Walau mata terasa berat dan badan begitu letih karena malam yang menegangkan sebelumnya, sejak pagi saya sudah berangkat ke kantor. Maklumlah, ketika itu berita menyebar tak sebebas sekarang. Bukan hanya teknologi yang masih terbatas - tak seperti kita sekarang yang terpapar luas dengan gadget canggih, internet dan sosial media - tapi juga peran sensor yang begitu ketat dari pemerintah yang berkuasa. Akibatnya, sebagian besar masyarakat sebetulnya tak peka dengan perubahan situasi menegangkan yang terjadi hari itu. Jangankan mereka yang tinggal jauh dari kawasan penembakan malam sebelumnya, sejumlah karyawan di rcti yang letak kantornya tak jauh dari sana saja banyak yang tak menyadari eskalasi situasi yang semakin mencekam. Saya ke kantor pagi itu dengan niat utama memastikan staf yang hadir tapi tak terlalu berkepentingan - utamanya wanita - segera pulang ke rumah masing-masing. Dalam perjalanan ke kantor pagi itu, sayapun mencoba menghubungi sejumlah kerabat melalui telepon genggam agar mengurungkan niat bekerja dan kembali ke rumah.

Sekitar jam 10 pagi, gedung kantor rcti mulai lengang. Hanya sebagian staf dan karyawan yang bertanggung-jawab terhadap operasional siaran saja yang ada. Bersama asisten saya, muhammad ‘ucok’ hidayat, kami membahas langkah strategis yang perlu diusulkan kepada pemimpin rcti saat itu, ms ralie siregar. Tak lama kemudian saya bergegas ke ruang direktur utama itu, mengutarakan usul agar beliau mengambil alih kendali siaran, mengerahkan sumberdaya rcti dan armada pt sindo citra media - unit usaha yang menangani program pemberitaan - untuk menyiarkankan situasi dan perkembangan yang terjadi - seperti yang dilakukan peter f. Gontha sebelumnya ketika tien soeharto, istri presiden republik indonesia saat itu, meninggal dunia - sambil mendaya-gunakan kekuatan media televisi yang kami kuasai untuk sedapat mungkin berperan serta mengendalikan situasi. Sejumlah tokoh masyarakat, pemuka agama, dan orang-orang berpengaruh - bila perlu hingga wakil maupun pimpinan kelompok yang mulai turun ke jalan - saya usulkan diundang ke studio untuk berdialog dan menenangkan masyarakat yang mulai dirasuki keresahan.

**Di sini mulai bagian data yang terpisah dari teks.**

Lemma visit_comesFrom item :
  forall s, comesFrom (entriesOf item) s (flowState (visit item s)).
Proof.
  induction item as [name p sz response | type name p | name p | name p contents IH]
    using Item_nested_ind; intros s.
  - change (visit (FileItem name p sz response) s)
      with (visitFile o r b p sz response s).
    cbn [entriesOf].
    destruct (visitFile_cases o r b p sz response s)
      as [[-> _]|[[-> _]|[[-> _]|(_ & _ & _ & [(text & -> & ->)|[_ ->]])]]];
      cbn [flowState]; try apply comesFrom_refl.
    + exists [collect p sz text], [ContentRequest (fileUrl o r b p) p sz].
      split; [reflexivity|]. split; [reflexivity|]. split.
      * apply (subseq_keep (p, sz, ContentDecoded text) [] []), subseq_nil.
      * constructor; [|constructor]. split; [reflexivity | now left].
    + exists [], [ContentRequest (fileUrl o r b p) p sz]. cbn [files requests].
      rewrite app_nil_r. repeat split; trivial. apply Subseq_nil_l.
  - apply comesFrom_refl.
  - rewrite visit_dir. cbn [entriesOf].
    destruct (Js.has _ _); [apply comesFrom_refl|].
    rewrite mergeDir_state, walk_unfold. cbn [fst snd files requests].
    exists [], [ListingRequest (contentsUrl o r b p)]. cbn [files requests].
    repeat split; trivial. constructor.
  - rewrite visit_dir. cbn [entriesOf].
    destruct (Js.has _ _); [apply comesFrom_refl|].
    rewrite mergeDir_state, walk_unfold. cbn [fst snd files requests].
    set (start := mkWalk [] 0 _).
    destruct (forOf_comesFrom contents IH start) as (found & more & Hf & Hr & Hs & Ha).
    exists found, (ListingRequest (contentsUrl o r b p) :: more).
    cbn [files requests] in *. rewrite Hf, Hr. subst start. cbn [files requests].
    rewrite <- app_assoc. repeat split; trivial.
    eapply Forall_impl; [|exact Ha]. intros f [Hc Hin]. split; trivial. now right.
Qed.

Lemma walk_comesFrom p listing log :
  comesFrom (listingEntries listing)
            (mkWalk [] 0 (log ++ [ListingRequest (contentsUrl o r b p)]))
            (mkWalk (fst (walk p listing log)) 0 (snd (walk p listing log))).
Proof.
  rewrite walk_unfold. cbn zeta. destruct listing as [contents|]; cbn [fst snd listingEntries].
  - destruct (forOf_comesFrom contents
                (proj2 (Forall_forall _ _) (fun item _ => visit_comesFrom item))
                (mkWalk [] 0 (log ++ [ListingRequest (contentsUrl o r b p)])))
      as (found & more & Hf & Hr & Hs & Ha).
    exists found, more. cbn [files requests] in *. now rewrite Hf, Hr.
  - apply comesFrom_refl.
Qed.

End TraversalOrder.

(** X5. The files that the walk returns are, in the order of a
    depth-first reading of the tree, files of the tree that lie under no
    skip-listed directory and whose content request succeeded; each has the
    path, the size and the decoded content of its entry, the flags and the
    tier of its path, and a content request in the log. *)
Theorem collected_files_come_from_the_tree o r remote :
  Subseq (map fileInfo (discoveredFiles o r remote))
         (listingEntries (rootListing remote))
  /\ forall data log f,
       fetchRepoData o r remote = (Returned data, log) ->
       In f (codeFiles data) ->
       In (path f, size f, ContentDecoded (content f)) (listingEntries (rootListing remote))
       /\ f = collect (path f) (size f) (content f)
       /\ In (ContentRequest (fileUrl o r (defaultBranchOf data) (path f)) (path f) (size f))
             log.
Proof.
  assert (H : forall db,
             let w := allCodeFiles o r remote (branchOrMain db)
                        [MetadataRequest (repoUrl o r)] in
             Subseq (map fileInfo (fst w)) (listingEntries (rootListing remote))
             /\ Forall (fun f => f = collect (path f) (size f) (content f)
                         /\ In (ContentRequest (fileUrl o r (branchOrMain db) (path f))
                                               (path f) (size f)) (snd w)) (fst w)).
  { intros db w. subst w. unfold allCodeFiles.
    destruct (walk_comesFrom o r (branchOrMain db) EmptyString (rootListing remote)
                [MetadataRequest (repoUrl o r)]) as (found & more & Hf & Hr & Hs & Ha).
    cbn [files requests app] in Hf, Hr. rewrite Hf, Hr. split; trivial.
    eapply Forall_impl; [|exact Ha]. intros f [Hc Hin]. split; trivial.
    right. now right. }
  split.
  - unfold discoveredFiles. destruct (metadata remote); try apply Subseq_nil_l;
      apply H.
  - intros data log f Hrun Hin.
    pose proof (codeFiles_incl _ _ _ _ _ Hrun f Hin) as Hfound.
    destruct (fetchRepoData_returned _ _ _ _ _ Hrun) as (db & Hmeta & -> & _).
    assert (Hbranch : defaultBranchOf data = branchOrMain db).
    { revert Hrun. unfold fetchRepoData. rewrite Hmeta.
      destruct (allCodeFiles _ _ _ _ _). now intros [= <-]. }
    unfold discoveredFiles in Hfound. rewrite Hmeta in Hfound.
    destruct (H db) as [Hsub Hall]. rewrite Hbranch.
    destruct (proj1 (Forall_forall _ _) Hall f Hfound) as [Hc Hreq].
    repeat split; trivial.
    apply (Subseq_In _ _ _ Hsub). now apply (in_map fileInfo).
Qed.

Lemma collected_files_come_from_the_tree_witness :
  Subseq (map fileInfo (discoveredFiles "o" "r" (Sample.scenarioA "a" "b" "c")))
         (listingEntries (rootListing (Sample.scenarioA "a" "b" "c")))
  /\ In ("README.md", 1024, ContentDecoded "a")
        (listingEntries (rootListing (Sample.scenarioA "a" "b" "c"))).
Proof.
  destruct (collected_files_come_from_the_tree "o" "r" (Sample.scenarioA "a" "b" "c"))
    as [H1 H2].
  split; [exact H1|].
  destruct (H2 _ _ (mkCodeFile "README.md" "a" 1024 (Some "Markdown")
                               false false true medium) eq_refl) as (H & _).
  - right; left; reflexivity.
  - exact H.
Defined.

(** ** What the truncation drops *)

Lemma StronglySorted_app_cross {A : Type} (R : A -> A -> Prop) l1 l2 :
  StronglySorted R (l1 ++ l2) ->
  forall x y, In x l1 -> In y l2 -> R x y.
Proof.
  induction l1 as [|a l1 IH]; intros H x y Hx Hy; [contradiction|].
  inversion H as [|? ? Hrest Ha]; subst. destruct Hx as [<-|Hx].
  - apply (proj1 (Forall_forall _ _) Ha). apply in_or_app. now right.
  - now apply IH.
Qed.

(** X6. The truncation to 500 files drops from the low end: the returned
    files and the dropped ones are together the files of the walk, the
    skipped count is the number of dropped files, and no dropped file is of
    a higher tier than a returned one. *)
Theorem truncation_drops_lowest_tiers o r remote data log :
  fetchRepoData o r remote = (Returned data, log) ->
  Permutation (codeFiles data ++ droppedFiles o r remote) (discoveredFiles o r remote)
  /\ filesSkipped data = Z.of_nat (List.length (droppedFiles o r remote))
  /\ forall kept dropped,
       In kept (codeFiles data) -> In dropped (droppedFiles o r remote) ->
       tierOrder kept dropped.
Proof.
  intros Hrun.
  destruct (fetchRepoData_returned _ _ _ _ _ Hrun) as (_ & _ & _ & Hfiles & _ & _ & Hskip).
  unfold droppedFiles. rewrite Hfiles in *.
  set (sorted := sort byPriority (discoveredFiles o r remote)) in *.
  split; [|split].
  - rewrite firstn_skipn. apply sort_permutation.
  - rewrite Hskip, <- (Permutation_length (sort_permutation byPriority _)).
    fold sorted. rewrite length_skipn, length_firstn. lia.
  - apply StronglySorted_app_cross. rewrite firstn_skipn. apply sort_tierOrder.
Qed.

Situasi genting dan menegangkan seperti saat itu mungkin tak akan terulang lagi. Tak ada preseden yang dapat dijadikan acuan. Dalam segala keterbatasan yang ada, keputusan tepat dan cepat perlu dilakukan. Ms ralie siregar justru meminta saya untuk menuangkan gagasan tersebut secara tertulis. Maksudnya agar bisa disampaikan melalui faksimili kepada dewan tertinggi di bimantara, atau langsung ke putra soeharto yang memilikinya, bambang trihatmodjo.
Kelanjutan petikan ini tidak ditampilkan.